Gabby Williams gets fired up when our conversation shifts to whether politics belong in sports or whether they will serve as a “distraction” in the upcoming WNBA season. “It’s ridiculous to me,” the Chicago Sky forward tells me over the phone. The WNBA’s 22-game season begins on July 25, amid a global pandemic and nationwide protests against police brutality and systemic racism. Players like Williams want to do their part to affect meaningful change. “We’re on to something much greater. I think, more recently than ever, athletes realize that we can have such impact with our platforms,” she says. “It’s almost a crime not to use them.”
As players look for ways to participate in—and advance—the national conversation about racism, the WNBA also has an opportunity when its games tip off at IMG Academy in Bradenton, Florida. The women’s season aligns with the restart of the 2019-20 NBA season, giving the WNBA the chance to showcase itself in front of an eager, captive audience. The WNBA hopes it can capitalize by playing alongside the NBA. “It’s going to get so much more exposure, TV opportunities for us [as fans] to escape, but also so people can really see women play during the peaks of their careers,” Dawn Staley, WNBA legend and the head coach of both USA women’s basketball and the University of South Carolina, tells me. Staley says that many Americans are “starving” for sports. I ask her whether she’s concerned about the safety of the players. “Somebody’s got to be the martyrs in getting sports back,” Staley says. “Whether or not the WNBA has the resources or deep pockets, I think they’re going to do the best they can to not put any player, coach, or staff member in harm’s way.”
In its 24th season, the WNBA is still trying to find a foothold in American sports. The players agreed to a new labor deal in January that raises the salary cap, among other benefits, but current and former players say more investment is needed to grow the league. “The quicker we put money into the WNBA, the quicker we get a return on the investment,” Staley adds. “I know there’s a space for professional women’s basketball for decades to come. It’s just taking a little longer than what everybody wants.” This season could be the stepping stone to show that the WNBA is on her way.

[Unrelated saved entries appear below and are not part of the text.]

Section roundtrip.
Context (salt iv : list byte) (createdAt pin cl : string) (pool : option string) (l : list PoolNote) (Hsalt : salt ≠ []) (Hiv : iv ≠ []) (Hl : Forall complete l).
Context (appVersion : option string).
Abbreviation created := (createVersionedNoteBackupEnvelope salt iv createdAt l pin cl pool appVersion).
Abbreviation opened := (mkPayload BACKUP_FORMAT_VERSION createdAt cl pool (restored <$> l)).
Lemma envelope_plain : plain created.1 = true.
Proof. by destruct pool. Qed.
Lemma import_created input now nowISO : read_envelope input = inl created → importEncryptedPoolNoteBackup input pin now nowISO = inl opened.
Proof using Hsalt Hiv Hl.
  intros Hin. unfold importEncryptedPoolNoteBackup. rewrite Hin. cbn [mbind B_bind].
  destruct (payload_migrates createdAt cl pool l cl now nowISO Hl) as [Hp Hm].
  unfold createVersionedNoteBackupEnvelope. set (ct := aes_encrypt _ _ _). cbv zeta. set (e := JObj _).
  assert (E1 : prop e "formatVersion" = JNum 2 ∧ prop e "integrityChecksum" = JStr (computeSha256Hex ct) ∧ prop e "salt" = JStr (bytesToBase64 salt) ∧
    prop e "iv" = JStr (bytesToBase64 iv) ∧ prop e "iterations" = JNum KDF_ITERATIONS ∧ prop e "cluster" = JStr cl) by done.
  destruct E1 as (E1 & E2 & E3 & E4 & E5 & E6). clearbody e. unfold check_version. rewrite E1. cbn [nullish_val is_nullish Z.ltb Z.compare Pos.compare Pos.compare_cont mbind B_bind mret B_ret].
  assert (check_integrity e ct = inl tt) as ->. { unfold check_integrity. rewrite E2. destruct (truthy _); [by rewrite String.eqb_refl|done]. }
  cbn [mbind B_bind]. rewrite E3, E4, (base64_truthy salt Hsalt), (base64_truthy iv Hiv). cbn [negb orb js_String]. rewrite !base64_back. cbn [plainly mbind B_bind].
  unfold iterations_of. rewrite E5. change (0 <? KDF_ITERATIONS) with true. cbv iota. unfold ct. rewrite decrypt_encrypt, decode_utf8, Hp, E6. cbn [nullish_val is_nullish]. exact Hm.
Qed.
Lemma read_created_text : read_envelope (FromText (JSON_stringify created.1)) = inl created.
Proof using Hsalt Hiv.
  unfold read_envelope, read_text. rewrite parse_stringify by apply envelope_plain. unfold createVersionedNoteBackupEnvelope. cbn [fst]. set (ct := aes_encrypt _ _ _).
  assert (Hct : ct ≠ []) by apply encrypt_nonempty. clearbody ct. set (e := JObj _).
  assert (E : prop e "encryptedPayload" = JStr (bytesToBase64 ct) ∧ prop e "salt" = JStr (bytesToBase64 salt) ∧ prop e "iv" = JStr (bytesToBase64 iv) ∧ truthy e = true) by done.
  destruct E as (-> & -> & -> & ->). rewrite !base64_truthy by done. cbn [andb js_String]. by rewrite base64_back.
Qed.
Lemma read_built_zip : appVersion = None → read_envelope (FromBytes (buildEncryptedPoolNoteBackup salt iv createdAt l pin cl pool)) = inl created.
Proof.
  intros E. rewrite E. pose proof envelope_plain as Hp. rewrite E in Hp. unfold read_envelope, buildEncryptedPoolNoteBackup, read_zip.
  destruct (createVersionedNoteBackupEnvelope _ _ _ _ _ _ _ _) as [e ct] eqn:Ec. rewrite load_generate. cbn [zip_file String.eqb Ascii.eqb Bool.eqb].
  rewrite decode_utf8, parse_stringify by exact Hp. cbn [mbind B_bind mret B_ret fst]. unfold createVersionedNoteBackupEnvelope in Ec. injection Ec as <- _. done.
Qed.
End roundtrip.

As for the political landscape, the league’s players are prepared. Advocacy and activism have been part of the WNBA’s history since the league’s first season in 1997, through its ongoing fight for equal pay as well as its stances on LGBTQ+ inclusion, reproductive rights, and racial injustice. In July 2016, Minnesota Lynx players wore “Change Starts With Us: Justice & Accountability” warm-up T-shirts after the killings of Philando Castile and Alton Sterling, two Black men shot by police officers. Later that season, the entire Indiana Fever team linked arms and kneeled during the national anthem; before Game 1 of the 2017 WNBA Finals, the Sparks stayed in the locker room during the anthem. Maya Moore, a four-time league champion, MVP winner, and two-time Olympic gold medalist has been on a two-season sabbatical to advocate for criminal justice reform; her efforts recently helped overturn a 50-year prison sentence for Jonathan Irons, a 40-year-old Georgia man who had served 23 years of his sentence after a conviction for burglary and assault with a gun.
“The WNBA and its players never shy away from speaking out on social injustices,” Staley says. “They’re utilizing the same stamina, persistence, and perseverance that they’ve used to allow the WNBA to be in existence for 24 years.”

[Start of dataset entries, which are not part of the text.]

(* ===== verification/WebPrograms.v ===== *)
(** * Web application: contract calls and what the contracts make of them

    [frontend/src/lib/programs.ts] over [WebChain.v], and the pool and registry calls read by
    the contracts' own parameters.  A contract value keeps its content and not its type tag:
    addresses, symbols and bytes (in hexadecimal) are text.  Strkeys are a parameter. *)
From Stdlib Require Import Ascii.
From stdpp Require Import base tactics list sets gmap strings relations.
From Stdlib Require Import ZArith Lia.
From S2P Require Import Prelude JsString JsMap Json Bytes PubValidate RelPayload SdkCodec SdkPool SdkSchema SdkStealth.
From S2P Require Import Soroban RegContract RegProofs PoolContract PoolProofs WebErrors WebSoroban WebChain WebStealth WebSpend WebNotes WebSweep.
Open Scope string_scope.
Open Scope list_scope.
Open Scope Z_scope.

Definition bytesToScVal (b : list byte) : jval := JStr (hex_of_bytes b).
Definition encodeBytesNScVal (value : list byte) : jval := JStr (hex_of_bytes value).
Definition bytesToHex (b : list byte) : string := hex_of_bytes b.
Definition hexPubkeyToBase58 (hexOrAddr : string) : string := hexOrAddr.

Section programs.
Context {W : Type} `{!Network W}.
Context (isValidEd25519PublicKey : string → bool) (decodeEd25519PublicKey : string → res (list byte)).
(** The contracts of the deployment *)
Context (schemaRegistry attestationEngineV2 groth16Verifier : string) (pool : option PoolDeployment) (registryId : option string) (network : string).
(** The wallet *)
Context (wallet : W → NetworkValidation.Wallet) (signTransaction : Tx → T W Tx).
Abbreviation call source contractId method args := (invokeContractMethod source contractId method args true network wallet signTransaction).

(** ** Schemas and attestations *)
Definition invokeRegisterSchema (authority : string) (schemaId : list byte) (name fieldDefinitions : string) (revocable : bool) (version : option Z)
    (resolver : option string) (schemaExpiryLedger : Z) : T (World W) string :=
  authorityKey ← of_res (decodeEd25519PublicKey authority);
  call authority schemaRegistry "register_schema"
    [JStr authority; bytesToScVal authorityKey; bytesToScVal schemaId; JStr name; JStr fieldDefinitions; JBool revocable; JNum (default 1 version);
     match resolver with Some "" | None => JNull | Some r => JStr r end; JNum schemaExpiryLedger].
Definition invokeAttest (issuer : string) (schemaId stealthAddressHash data : list byte) (expirationLedger : Z) (refUid : list byte) : T (World W) string :=
  call issuer attestationEngineV2 "attest"
    [JStr issuer; bytesToScVal schemaId; bytesToScVal stealthAddressHash; bytesToScVal data; JNum expirationLedger; bytesToScVal refUid].
Definition invokeRevokeAttestation (revoker : string) (uid : list byte) : T (World W) string :=
  call revoker attestationEngineV2 "revoke_attestation" [JStr revoker; bytesToScVal uid].
Definition invokeDeprecateSchema (authority : string) (schemaId : list byte) : T (World W) string :=
  call authority schemaRegistry "deprecate_schema" [JStr authority; bytesToScVal schemaId].
Definition bad_delegate : thrown := TError "Delegate must be a valid Stellar account address (G…)." [] None.
Definition invokeAddDelegate (authority : string) (schemaId : list byte) (delegate : string) : T (World W) string :=
  if negb (isValidEd25519PublicKey delegate) then raise bad_delegate
  else call authority schemaRegistry "add_delegate" [JStr authority; bytesToScVal schemaId; JStr delegate].
Definition invokeRemoveDelegate (authority : string) (schemaId : list byte) (delegate : string) : T (World W) string :=
  if negb (isValidEd25519PublicKey delegate) then raise bad_delegate
  else call authority schemaRegistry "remove_delegate" [JStr authority; bytesToScVal schemaId; JStr delegate].
Definition invokeVerifyProofV2 (caller : string) (proofA proofB proofC merkleRoot attestationId externalNullifier nullifierHash : list byte) : T (World W) string :=
  call caller groth16Verifier "verify_proof_v2"
    [bytesToScVal proofA; bytesToScVal proofB; bytesToScVal proofC;
     JObj [("merkle_root", bytesToScVal merkleRoot); ("attestation_id", bytesToScVal attestationId);
           ("external_nullifier", bytesToScVal externalNullifier); ("nullifier_hash", bytesToScVal nullifierHash)]].

(** ** The pool *)
Definition requireRelayerRegistryId : T (World W) string :=
  match registryId with
  | Some r => mret r
  | None => raise (RelayerNotConfiguredError (mkInit "Relayer market is not deployed on this network." None []) network)
  end.
Definition invokePoolDeposit (depositor : string) (value : Z) (commitment : list byte) (expectedIndex : Z) : T (World W) string :=
  poolId ← requirePoolId pool network;
  call depositor poolId "deposit" (deposit_args depositor value commitment expectedIndex).
Definition withdraw_args (c : WithdrawCall) : list jval :=
  [bytesToScVal (wc_proof_a c); bytesToScVal (wc_proof_b c); bytesToScVal (wc_proof_c c); JNum (wc_withdrawn_value c); bytesToScVal (wc_state_root c);
   bytesToScVal (wc_asp_root c); bytesToScVal (wc_nullifier_hash c); bytesToScVal (wc_new_commitment c); JStr (wc_recipient c); JNum (wc_fee c); JStr (wc_relayer c)].
(** The options of the call are the fields of the contract's. *)
Definition invokePoolWithdraw (caller : string) (opts : WithdrawCall) : T (World W) string :=
  poolId ← requirePoolId pool network;
  call caller poolId "withdraw" (withdraw_args opts).
Definition invokePoolRoot (admin : string) (state : bool) (root datasetHash : list byte) : T (World W) string :=
  poolId ← requirePoolId pool network;
  call admin poolId (if state then "update_state_root" else "update_asp_root") [JStr admin; bytesToScVal root; bytesToScVal datasetHash].
Definition invokeUpdateAspRoot (admin : string) (root datasetHash : list byte) : T (World W) string := invokePoolRoot admin false root datasetHash.
Definition invokeUpdateStateRoot (admin : string) (root datasetHash : list byte) : T (World W) string := invokePoolRoot admin true root datasetHash.

(** ** The relayer market *)
Definition invokeRelayerCreateJob (creator : string) (jobId payloadHash : list byte) (deadlineLedger fee : Z) : T (World W) string :=
  registry ← requireRelayerRegistryId;
  call creator registry "create_job" [JStr creator; bytesToScVal jobId; bytesToScVal payloadHash; JNum deadlineLedger; JNum fee].
Definition invokeRelayerCancelJob (creator : string) (jobId : list byte) : T (World W) string :=
  registry ← requireRelayerRegistryId;
  call creator registry "cancel_job" [JStr creator; bytesToScVal jobId].
Definition invokeRelayerSlashJob (creator : string) (jobId : list byte) : T (World W) string :=
  registry ← requireRelayerRegistryId;
  call creator registry "slash_job" [JStr creator; bytesToScVal jobId].
End programs.

(** ** Read by the contracts

    Arguments go to parameters by position, at the parameters' widths. *)
Definition bytesN (n : nat) (v : jval) : option (list byte) :=
  match v with JStr s => b ← bytes_of_hex s; if (length b =? n)%nat then Some b else None | _ => None end.
Definition at_width (fits : Z → bool) (v : jval) : option Z := match v with JNum z => if fits z then Some z else None | _ => None end.
Definition text (v : jval) : option string := match v with JStr s => Some s | _ => None end.
Definition pool_call (method : string) (args : list jval) : option PoolProofs.Call :=
  if String.eqb method "deposit" then
    match args with
    | [d; v; c; i] => d ← text d; v ← at_width in_i128 v; c ← bytesN 32 c; i ← at_width in_u64 i; Some (PoolProofs.Deposit d v c i)
    | _ => None
    end
  else if String.eqb method "withdraw" then
    match args with
    | [a; b; c; v; sr; ar; nh; nc; r; f; rl] =>
        a ← bytesN 64 a; b ← bytesN 128 b; c ← bytesN 64 c; v ← at_width in_i128 v; sr ← bytesN 32 sr; ar ← bytesN 32 ar; nh ← bytesN 32 nh; nc ← bytesN 32 nc;
        r ← text r; f ← at_width in_i128 f; rl ← text rl; Some (PoolProofs.Withdraw (mkWithdrawCall a b c v sr ar nh nc r f rl))
    | _ => None
    end
  else if String.eqb method "update_state_root" || String.eqb method "update_asp_root" then
    match args with
    | [ad; r; h] => ad ← text ad; r ← bytesN 32 r; h ← bytesN 32 h; Some (PoolProofs.UpdateRoot ad r h (if String.eqb method "update_state_root" then Pool.STATE else Pool.ASP))
    | _ => None
    end
  else None.
Definition registry_call (method : string) (args : list jval) : option RegProofs.Call :=
  if String.eqb method "create_job" then
    match args with
    | [c; i; h; d; f] => c ← text c; i ← bytesN 32 i; h ← bytesN 32 h; d ← at_width in_u32 d; f ← at_width in_i128 f; Some (RegProofs.CreateJob c i h d f)
    | _ => None
    end
  else if String.eqb method "cancel_job" || String.eqb method "slash_job" then
    match args with
    | [c; i] => c ← text c; i ← bytesN 32 i; Some (if String.eqb method "cancel_job" then RegProofs.CancelJob c i else RegProofs.SlashJob c i)
    | _ => None
    end
  else None.

Lemma bytesN_back n b : length b = n → bytesN n (bytesToScVal b) = Some b.
Proof. intros Hl. unfold bytesN, bytesToScVal. rewrite bytes_of_hex_of_bytes. simpl. by rewrite Hl, Nat.eqb_refl. Qed.
Lemma at_width_back fits z : fits z = true → at_width fits (JNum z) = Some z.
Proof. intros H. simpl. by rewrite H. Qed.

Section reached.
Context {W : Type} `{!Network W} (pool : option PoolDeployment) (registryId : option string) (network : string).
Context (wallet : W → NetworkValidation.Wallet) (signTransaction : Tx → T W Tx).

(** The wallet was asked to sign nothing, or one call to the contract by the source. *)
Definition asks_only (source contractId : string) (P : string → list jval → Prop) (w w' : World W) : Prop :=
  wo_asked w' = wo_asked w ∨ ∃ method args, wo_asked w' = wo_asked w ++ [call_tx source contractId method args] ∧ P method args.
Lemma wallet_call_asks source contractId method args wanted (P : string → list jval → Prop) (w w' : World W) x : P method args →
  invokeContractMethod source contractId method args wanted network wallet signTransaction w = (x, w') → asks_only source contractId P w w'.
Proof.
  intros HP (w1 & H & _ & Ea & _)%counted_run. unfold asks_only. rewrite Ea. clear Ea.
  apply T_bind_case in H as [(e & [(_ & Ha & _) _]%prepared_run & _)|(t & w2 & [(_ & Ha & _) Ht]%prepared_run & H)]; [by left|].
  destruct (Ht t eq_refl) as [-> _]. rewrite <-Ha. clear Ha Ht.
  apply T_bind_case in H as [(e & H & _)|(wl & w3 & (_ & Ha & _)%on_env_run & H)]; [discriminate H|]. rewrite <-Ha. clear Ha.
  apply T_bind_case in H as [(e & [-> _]%of_res_run & _)|(u & w4 & [-> _]%of_res_run & H)]; [by left|]. right. exists method, args. split; [|done].
  assert (Hask : ∀ y w5, asking (call_tx source contractId method args) (signTransaction (call_tx source contractId method args)) w3 = (y, w5) →
    wo_asked w5 = wo_asked w3 ++ [call_tx source contractId method args]).
  { intros y w5. unfold asking. destruct (signTransaction _ _) as [y' e']. by intros [= _ <-]. }
  apply T_bind_case in H as [(e & Hs%Hask & _)|(signed & w5 & Hs%Hask & (_ & Ha & _)%confirmed_run)]; [done|by rewrite Ha].
Qed.

(** What the contract reads is what was asked for. *)
Definition deposits (source : string) (value : Z) (commitment : list byte) (index : Z) (m : string) (args : list jval) : Prop :=
  pool_call m args = Some (PoolProofs.Deposit source value commitment index).
Definition pays_out (c : WithdrawCall) (m : string) (args : list jval) : Prop := pool_call m args = Some (PoolProofs.Withdraw c).
Definition withdrawal_fits (c : WithdrawCall) : Prop :=
  length (wc_proof_a c) = 64%nat ∧ length (wc_proof_b c) = 128%nat ∧ length (wc_proof_c c) = 64%nat ∧ in_i128 (wc_withdrawn_value c) = true ∧
  length (wc_state_root c) = 32%nat ∧ length (wc_asp_root c) = 32%nat ∧ length (wc_nullifier_hash c) = 32%nat ∧ length (wc_new_commitment c) = 32%nat ∧ in_i128 (wc_fee c) = true.
Lemma deposit_args_read d v c i : in_i128 v = true → length c = 32%nat → in_u64 i = true → deposits d v c i "deposit" (deposit_args d v c i).
Proof. intros Hv Hc Hi. unfold deposits, deposit_args, pool_call. cbn -[bytesN at_width]. rewrite (at_width_back _ _ Hv). cbn -[bytesN at_width]. fold (bytesToScVal c). by rewrite (bytesN_back 32 c Hc), (at_width_back _ _ Hi). Qed.
Lemma withdraw_args_read c : withdrawal_fits c → pays_out c "withdraw" (withdraw_args c).
Proof.
  intros (H1 & H2 & H3 & H4 & H5 & H6 & H7 & H8 & H9). unfold pays_out, withdraw_args, pool_call. cbn -[bytesN at_width].
  rewrite (bytesN_back 64 _ H1), (bytesN_back 128 _ H2), (bytesN_back 64 _ H3), (at_width_back _ _ H4), (bytesN_back 32 _ H5), (bytesN_back 32 _ H6), (bytesN_back 32 _ H7),
    (bytesN_back 32 _ H8). cbn -[bytesN at_width]. rewrite (at_width_back _ _ H9). by destruct c.
Qed.

(** Pool calls of the web application mean what they say: whatever a deposit or a
    withdrawal through the wallet ends in, the only thing the wallet was asked to sign is a
    call to the deployed pool that the contract reads as that deposit by the depositor, or
    that withdrawal, every parameter in its place and width. *)
Theorem pool_calls_are_read caller c depositor v cm i cfg (Hpool : pool = Some cfg) (Hc : withdrawal_fits c)
    (Hv : in_i128 v = true) (Hcm : length cm = 32%nat) (Hi : in_u64 i = true) (w : World W) :
  (∀ x w', invokePoolDeposit pool network wallet signTransaction depositor v cm i w = (x, w') → asks_only depositor (po_poolId cfg) (deposits depositor v cm i) w w') ∧
  (∀ x w', invokePoolWithdraw pool network wallet signTransaction caller c w = (x, w') → asks_only caller (po_poolId cfg) (pays_out c) w w').
Proof.
  split; intros x w' H.
  - unfold invokePoolDeposit in H. rewrite Hpool in H. eapply wallet_call_asks, H. by apply deposit_args_read.
  - unfold invokePoolWithdraw in H. rewrite Hpool in H. eapply wallet_call_asks, H. by apply withdraw_args_read.
Qed.

(** The same for the jobs of the relayer market. *)
Definition names (c : RegProofs.Call) (m : string) (args : list jval) : Prop := registry_call m args = Some c.
Lemma market_calls_are_read creator id hash deadline fee registry (w : World W) : registryId = Some registry →
  length id = 32%nat → length hash = 32%nat → in_u32 deadline = true → in_i128 fee = true →
  (∀ x w', invokeRelayerCreateJob registryId network wallet signTransaction creator id hash deadline fee w = (x, w') →
     asks_only creator registry (names (RegProofs.CreateJob creator id hash deadline fee)) w w') ∧
  (∀ x w', invokeRelayerCancelJob registryId network wallet signTransaction creator id w = (x, w') → asks_only creator registry (names (RegProofs.CancelJob creator id)) w w') ∧
  (∀ x w', invokeRelayerSlashJob registryId network wallet signTransaction creator id w = (x, w') → asks_only creator registry (names (RegProofs.SlashJob creator id)) w w').
Proof.
  intros Hr Hid Hh Hd Hf. split_and!; intros x w' H;
    unfold invokeRelayerCreateJob, invokeRelayerCancelJob, invokeRelayerSlashJob, requireRelayerRegistryId in H; rewrite Hr in H;
    eapply wallet_call_asks, H; unfold names, registry_call; cbn -[bytesN at_width].
  - by rewrite (bytesN_back 32 _ Hid), (bytesN_back 32 _ Hh), (at_width_back _ _ Hd), (at_width_back _ _ Hf).
  - by rewrite (bytesN_back 32 _ Hid).
  - by rewrite (bytesN_back 32 _ Hid).
Qed.
End reached.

Tamika Catchings agrees. The former Indiana Fever star and the team’s current general manager and vice president of basketball operations knelt alongside her teammates in 2016. She understands the importance of players having a united front when games resume. “We know it’s going to be a challenge,” Catchings said on a Zoom conference call earlier this month, “but the 144 players that will be down in Florida will be ready and excited and not only use their platform on the court but also use the platform that they’ve developed off the court.”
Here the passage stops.